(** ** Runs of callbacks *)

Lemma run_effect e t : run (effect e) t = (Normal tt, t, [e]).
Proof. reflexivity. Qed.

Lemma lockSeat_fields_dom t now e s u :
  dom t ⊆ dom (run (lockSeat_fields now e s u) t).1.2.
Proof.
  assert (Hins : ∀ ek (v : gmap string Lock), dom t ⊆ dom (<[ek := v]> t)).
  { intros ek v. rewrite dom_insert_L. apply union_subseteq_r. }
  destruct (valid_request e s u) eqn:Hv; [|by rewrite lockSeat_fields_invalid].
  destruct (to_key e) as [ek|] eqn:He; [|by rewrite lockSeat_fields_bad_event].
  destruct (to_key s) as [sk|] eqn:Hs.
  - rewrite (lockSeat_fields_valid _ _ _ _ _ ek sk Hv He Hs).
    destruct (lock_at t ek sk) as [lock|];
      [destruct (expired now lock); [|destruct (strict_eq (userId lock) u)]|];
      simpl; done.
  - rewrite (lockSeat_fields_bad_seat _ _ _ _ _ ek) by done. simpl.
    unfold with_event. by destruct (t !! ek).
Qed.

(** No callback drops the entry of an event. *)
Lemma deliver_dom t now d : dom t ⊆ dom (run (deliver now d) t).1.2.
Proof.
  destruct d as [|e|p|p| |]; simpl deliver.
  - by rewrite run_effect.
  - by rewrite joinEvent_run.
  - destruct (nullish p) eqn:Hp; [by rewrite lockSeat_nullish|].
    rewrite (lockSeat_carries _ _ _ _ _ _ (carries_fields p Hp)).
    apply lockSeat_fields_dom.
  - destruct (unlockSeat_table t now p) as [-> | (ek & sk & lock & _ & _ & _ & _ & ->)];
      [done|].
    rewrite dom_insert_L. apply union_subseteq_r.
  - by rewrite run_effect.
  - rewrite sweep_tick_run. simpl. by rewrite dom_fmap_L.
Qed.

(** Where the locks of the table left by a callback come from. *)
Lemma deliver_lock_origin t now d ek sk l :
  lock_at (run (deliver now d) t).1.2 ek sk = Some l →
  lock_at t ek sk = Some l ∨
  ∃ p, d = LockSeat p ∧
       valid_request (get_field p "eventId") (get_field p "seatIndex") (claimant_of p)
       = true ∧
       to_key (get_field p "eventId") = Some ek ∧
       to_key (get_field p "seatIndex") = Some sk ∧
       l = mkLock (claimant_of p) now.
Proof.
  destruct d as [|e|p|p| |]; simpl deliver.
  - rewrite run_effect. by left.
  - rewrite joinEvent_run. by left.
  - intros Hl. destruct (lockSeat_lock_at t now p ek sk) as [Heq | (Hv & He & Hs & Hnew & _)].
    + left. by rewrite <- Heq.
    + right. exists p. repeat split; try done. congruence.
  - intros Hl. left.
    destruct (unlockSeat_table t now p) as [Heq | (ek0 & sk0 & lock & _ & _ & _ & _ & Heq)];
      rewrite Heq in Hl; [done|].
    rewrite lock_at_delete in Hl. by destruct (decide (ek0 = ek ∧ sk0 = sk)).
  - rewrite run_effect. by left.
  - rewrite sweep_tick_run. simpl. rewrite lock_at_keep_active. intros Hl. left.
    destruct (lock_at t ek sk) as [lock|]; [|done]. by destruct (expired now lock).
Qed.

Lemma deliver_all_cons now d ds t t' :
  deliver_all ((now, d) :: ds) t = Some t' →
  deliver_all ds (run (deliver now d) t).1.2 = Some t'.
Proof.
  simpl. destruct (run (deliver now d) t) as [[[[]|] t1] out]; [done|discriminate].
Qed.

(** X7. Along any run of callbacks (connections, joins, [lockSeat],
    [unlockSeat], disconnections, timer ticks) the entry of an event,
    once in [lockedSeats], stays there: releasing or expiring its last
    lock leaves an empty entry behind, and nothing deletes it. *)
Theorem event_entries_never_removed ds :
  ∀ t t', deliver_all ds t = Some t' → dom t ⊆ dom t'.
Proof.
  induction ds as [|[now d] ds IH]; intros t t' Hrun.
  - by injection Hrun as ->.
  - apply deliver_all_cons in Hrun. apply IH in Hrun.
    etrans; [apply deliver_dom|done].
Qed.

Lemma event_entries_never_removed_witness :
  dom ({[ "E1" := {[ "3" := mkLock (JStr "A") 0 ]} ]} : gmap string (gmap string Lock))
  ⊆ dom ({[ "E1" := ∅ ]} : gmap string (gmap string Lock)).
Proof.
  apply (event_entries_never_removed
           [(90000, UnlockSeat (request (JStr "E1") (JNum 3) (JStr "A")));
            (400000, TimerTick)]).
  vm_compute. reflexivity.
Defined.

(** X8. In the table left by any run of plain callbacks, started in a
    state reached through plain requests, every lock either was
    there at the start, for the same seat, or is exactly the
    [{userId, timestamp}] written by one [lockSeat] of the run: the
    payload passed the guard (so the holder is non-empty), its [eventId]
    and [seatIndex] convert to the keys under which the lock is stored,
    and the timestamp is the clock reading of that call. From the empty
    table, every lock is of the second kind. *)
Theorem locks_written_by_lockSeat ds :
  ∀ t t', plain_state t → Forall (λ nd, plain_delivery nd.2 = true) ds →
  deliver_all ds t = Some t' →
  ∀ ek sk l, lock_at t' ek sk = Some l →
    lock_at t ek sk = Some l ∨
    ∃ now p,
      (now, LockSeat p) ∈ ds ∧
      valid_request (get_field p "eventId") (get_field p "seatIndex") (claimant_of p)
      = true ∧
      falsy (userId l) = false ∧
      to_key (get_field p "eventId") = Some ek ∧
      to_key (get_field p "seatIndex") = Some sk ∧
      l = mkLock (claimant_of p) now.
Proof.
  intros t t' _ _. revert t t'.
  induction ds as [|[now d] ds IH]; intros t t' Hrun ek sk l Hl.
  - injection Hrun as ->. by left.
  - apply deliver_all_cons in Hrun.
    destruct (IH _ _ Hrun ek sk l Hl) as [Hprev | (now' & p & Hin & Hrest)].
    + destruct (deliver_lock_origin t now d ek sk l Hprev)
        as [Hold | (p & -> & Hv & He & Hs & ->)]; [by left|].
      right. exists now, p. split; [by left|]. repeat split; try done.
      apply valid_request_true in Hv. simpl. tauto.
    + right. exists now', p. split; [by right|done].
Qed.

...

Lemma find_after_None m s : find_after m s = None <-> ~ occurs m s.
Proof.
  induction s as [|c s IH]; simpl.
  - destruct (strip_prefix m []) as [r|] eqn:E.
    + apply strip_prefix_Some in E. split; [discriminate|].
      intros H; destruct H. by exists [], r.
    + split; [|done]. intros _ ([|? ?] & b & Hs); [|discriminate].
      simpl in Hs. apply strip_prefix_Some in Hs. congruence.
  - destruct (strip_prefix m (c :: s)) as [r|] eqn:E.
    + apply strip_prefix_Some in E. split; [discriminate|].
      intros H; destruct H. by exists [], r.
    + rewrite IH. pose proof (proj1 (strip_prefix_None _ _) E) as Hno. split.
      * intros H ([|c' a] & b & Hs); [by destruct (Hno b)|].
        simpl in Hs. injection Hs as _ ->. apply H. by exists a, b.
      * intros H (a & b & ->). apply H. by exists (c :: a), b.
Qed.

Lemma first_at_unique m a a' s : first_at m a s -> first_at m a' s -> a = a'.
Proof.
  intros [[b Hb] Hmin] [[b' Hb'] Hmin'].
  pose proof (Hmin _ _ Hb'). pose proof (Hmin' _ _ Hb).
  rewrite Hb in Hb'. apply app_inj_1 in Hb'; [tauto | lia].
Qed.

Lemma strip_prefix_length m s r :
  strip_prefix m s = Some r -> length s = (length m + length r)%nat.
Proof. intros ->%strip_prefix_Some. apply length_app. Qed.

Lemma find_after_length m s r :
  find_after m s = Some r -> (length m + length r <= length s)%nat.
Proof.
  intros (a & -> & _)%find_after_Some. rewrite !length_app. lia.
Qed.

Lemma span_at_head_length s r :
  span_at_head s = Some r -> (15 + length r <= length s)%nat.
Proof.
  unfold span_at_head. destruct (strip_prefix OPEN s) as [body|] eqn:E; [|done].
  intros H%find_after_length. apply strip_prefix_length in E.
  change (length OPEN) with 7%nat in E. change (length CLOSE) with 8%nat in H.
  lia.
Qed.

---

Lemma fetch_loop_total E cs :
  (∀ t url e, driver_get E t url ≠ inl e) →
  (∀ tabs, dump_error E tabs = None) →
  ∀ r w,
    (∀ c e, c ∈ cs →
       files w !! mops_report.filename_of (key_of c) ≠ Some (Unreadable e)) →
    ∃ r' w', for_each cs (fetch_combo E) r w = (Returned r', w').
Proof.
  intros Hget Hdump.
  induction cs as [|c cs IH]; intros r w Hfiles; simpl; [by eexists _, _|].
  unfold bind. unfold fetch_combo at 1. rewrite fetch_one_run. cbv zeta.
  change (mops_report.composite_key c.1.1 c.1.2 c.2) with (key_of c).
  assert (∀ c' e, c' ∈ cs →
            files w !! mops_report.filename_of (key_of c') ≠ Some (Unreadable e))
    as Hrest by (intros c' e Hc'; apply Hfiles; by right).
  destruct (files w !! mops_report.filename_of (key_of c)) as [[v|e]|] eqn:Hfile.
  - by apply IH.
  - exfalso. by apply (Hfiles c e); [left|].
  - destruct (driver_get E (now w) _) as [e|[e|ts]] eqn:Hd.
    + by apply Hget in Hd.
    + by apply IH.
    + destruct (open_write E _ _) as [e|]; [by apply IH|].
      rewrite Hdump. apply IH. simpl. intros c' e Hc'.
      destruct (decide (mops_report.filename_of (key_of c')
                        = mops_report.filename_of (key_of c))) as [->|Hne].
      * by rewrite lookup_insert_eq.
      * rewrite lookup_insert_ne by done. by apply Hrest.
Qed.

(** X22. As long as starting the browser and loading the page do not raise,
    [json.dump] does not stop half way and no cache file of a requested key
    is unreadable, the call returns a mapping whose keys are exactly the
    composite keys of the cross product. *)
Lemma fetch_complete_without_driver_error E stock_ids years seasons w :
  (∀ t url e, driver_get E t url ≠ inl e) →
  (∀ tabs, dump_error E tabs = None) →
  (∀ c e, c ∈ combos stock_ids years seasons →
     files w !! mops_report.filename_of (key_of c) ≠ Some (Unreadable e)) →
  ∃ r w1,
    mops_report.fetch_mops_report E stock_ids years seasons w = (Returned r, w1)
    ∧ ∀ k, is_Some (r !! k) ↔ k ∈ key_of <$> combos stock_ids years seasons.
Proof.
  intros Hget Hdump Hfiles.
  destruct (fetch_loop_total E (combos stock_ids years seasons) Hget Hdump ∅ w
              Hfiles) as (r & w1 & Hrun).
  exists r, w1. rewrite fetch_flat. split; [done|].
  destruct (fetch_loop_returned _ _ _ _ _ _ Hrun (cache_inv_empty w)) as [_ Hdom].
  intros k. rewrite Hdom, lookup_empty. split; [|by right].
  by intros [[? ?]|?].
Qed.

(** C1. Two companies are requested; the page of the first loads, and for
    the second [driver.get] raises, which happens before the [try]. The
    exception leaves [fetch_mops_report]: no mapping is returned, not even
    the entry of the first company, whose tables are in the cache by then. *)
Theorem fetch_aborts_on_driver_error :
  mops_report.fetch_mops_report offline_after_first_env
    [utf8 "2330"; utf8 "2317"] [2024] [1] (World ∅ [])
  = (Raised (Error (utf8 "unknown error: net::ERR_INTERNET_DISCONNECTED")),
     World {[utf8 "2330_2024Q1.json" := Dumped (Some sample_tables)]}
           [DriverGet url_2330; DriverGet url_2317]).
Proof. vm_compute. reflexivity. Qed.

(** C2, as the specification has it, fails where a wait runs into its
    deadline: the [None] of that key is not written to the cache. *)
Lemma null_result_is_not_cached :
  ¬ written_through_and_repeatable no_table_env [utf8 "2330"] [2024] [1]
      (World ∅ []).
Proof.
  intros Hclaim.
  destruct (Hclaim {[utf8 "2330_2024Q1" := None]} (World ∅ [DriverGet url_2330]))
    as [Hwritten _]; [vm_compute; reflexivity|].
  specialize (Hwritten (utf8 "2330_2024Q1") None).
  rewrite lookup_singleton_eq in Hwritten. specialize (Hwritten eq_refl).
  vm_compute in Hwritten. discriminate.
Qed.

What you will do »
Wherever a line in the data above holds "combos", copy that line.

Exercise result »
  (∀ c e, c ∈ combos stock_ids years seasons →
    ∧ ∀ k, is_Some (r !! k) ↔ k ∈ key_of <$> combos stock_ids years seasons.
  destruct (fetch_loop_total E (combos stock_ids years seasons) Hget Hdump ∅ w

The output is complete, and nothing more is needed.